Saved entries:
=== Section Start ===
Definition try_orphan (r : Resolver) (orphanHash : uint256) : option Resolver :=
  let '(o, it) := orphan_at (n_orphans (r_node r)) orphanHash in
  let r := Build_Resolver (set_orphans o (r_node r)) (vWorkQueue r) (vEraseQueue r) (setMisbehaving r) (r_out r) in
  if bool_decide (fromPeer it ∈ setMisbehaving r) then Some r
  else
    a ← accept_tx (r_node r) (orphan_tx it);
    let '(s, stateDummy, fMissingInputs2, ok) := a in
    if ok : bool then
      Some (Build_Resolver s (vWorkQueue r ++ [orphanHash]) (vEraseQueue r ++ [orphanHash]) (setMisbehaving r)
              (r_out r ++ [RelayTransaction (orphan_tx it)]))
    else if negb fMissingInputs2 then
      let bad := 0 <? ban_score stateDummy in
      Some (Build_Resolver s (vWorkQueue r) (vEraseQueue r ++ [orphanHash])
              (if bad then {[fromPeer it]} ∪ setMisbehaving r else setMisbehaving r)
              (if bad then r_out r ++ [Misbehaving (fromPeer it) (ban_score stateDummy)] else r_out r))
    else Some (Build_Resolver s (vWorkQueue r) (vEraseQueue r) (setMisbehaving r) (r_out r)).

Fixpoint try_orphans (r : Resolver) (hashes : list uint256) : option Resolver :=
  match hashes with
  | [] => Some r
  | h :: hashes => r ← try_orphan r h; try_orphans r hashes
  end.

(** The loop over [vWorkQueue] from the place it has reached. *)
Fixpoint resolve_loop (fuel : nat) (r : Resolver) : option Resolver :=
  match vWorkQueue r, fuel with
  | [], _ => Some r
  | _, O => None
  | h :: queue, S fuel =>
      let r := Build_Resolver (r_node r) queue (vEraseQueue r) (setMisbehaving r) (r_out r) in
      match mapOrphanTransactionsByPrev (n_orphans (r_node r)) !! h with
      | None => resolve_loop fuel r
      | Some itByPrev => r ← try_orphans r (in_order (elements itByPrev)); resolve_loop fuel r
      end
  end.

(** Each turn takes a hash off the queue, and an orphan is put on it once. *)
Definition resolve_fuel (o : OrphanMaps) : nat := S (size (mapOrphanTransactions o)).

(** The handler: [maxorphantx] is the argument -maxorphantx. *)
Definition process_tx (maxorphantx : Z) (rand : Z -> uint256) (fWhitelisted : bool) (peer : Z) (tx : CTransaction) (s : node)
    : option (node * list peer_effect) :=
  let hash := tx_GetHash tx in
  a ← accept_tx s tx;
  let '(s, state, missing, ok) := a in
  r ← (if ok : bool then
         r ← resolve_loop (resolve_fuel (n_orphans s)) (Build_Resolver s [hash] [] ∅ [RelayTransaction tx]);
         Some (set_orphans (foldl (fun o h => EraseOrphanTx h o) (n_orphans (r_node r)) (vEraseQueue r)) (r_node r), r_out r)
       else if missing : bool then
         let o := (AddOrphanTx tx peer (n_orphans s)).1 in
         Some (set_orphans (LimitOrphanTxSize rand (u32 (Z.max 0 maxorphantx)) o).1 s, [])
       else Some (s, if fWhitelisted then [RelayTransaction tx] else []));
  Some (r.1,
        r.2 ++ match mode state with
               | MODE_INVALID =>
                   PushReject (chRejectCode state) (substring 0 MAX_REJECT_MESSAGE_LENGTH (strRejectReason state)) hash
                   :: (if 0 <? nDoS state then [Misbehaving peer (nDoS state)] else [])
               | _ => []
               end).
End Handler.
=== Section End ===
## What the task asks
In the entries above, find the line with "None => resolve_loop fuel r" and the line with "Definition process_tx (maxorphantx", then set down exactly those two and every line between them, nothing else.

## Result of the task
      | None => resolve_loop fuel r
      | Some itByPrev => r ← try_orphans r (in_order (elements itByPrev)); resolve_loop fuel r
      end
  end.

(** Each turn takes a hash off the queue, and an orphan is put on it once. *)
Definition resolve_fuel (o : OrphanMaps) : nat := S (size (mapOrphanTransactions o)).

(** The handler: [maxorphantx] is the argument -maxorphantx. *)
Definition process_tx (maxorphantx : Z) (rand : Z -> uint256) (fWhitelisted : bool) (peer : Z) (tx : CTransaction) (s : node)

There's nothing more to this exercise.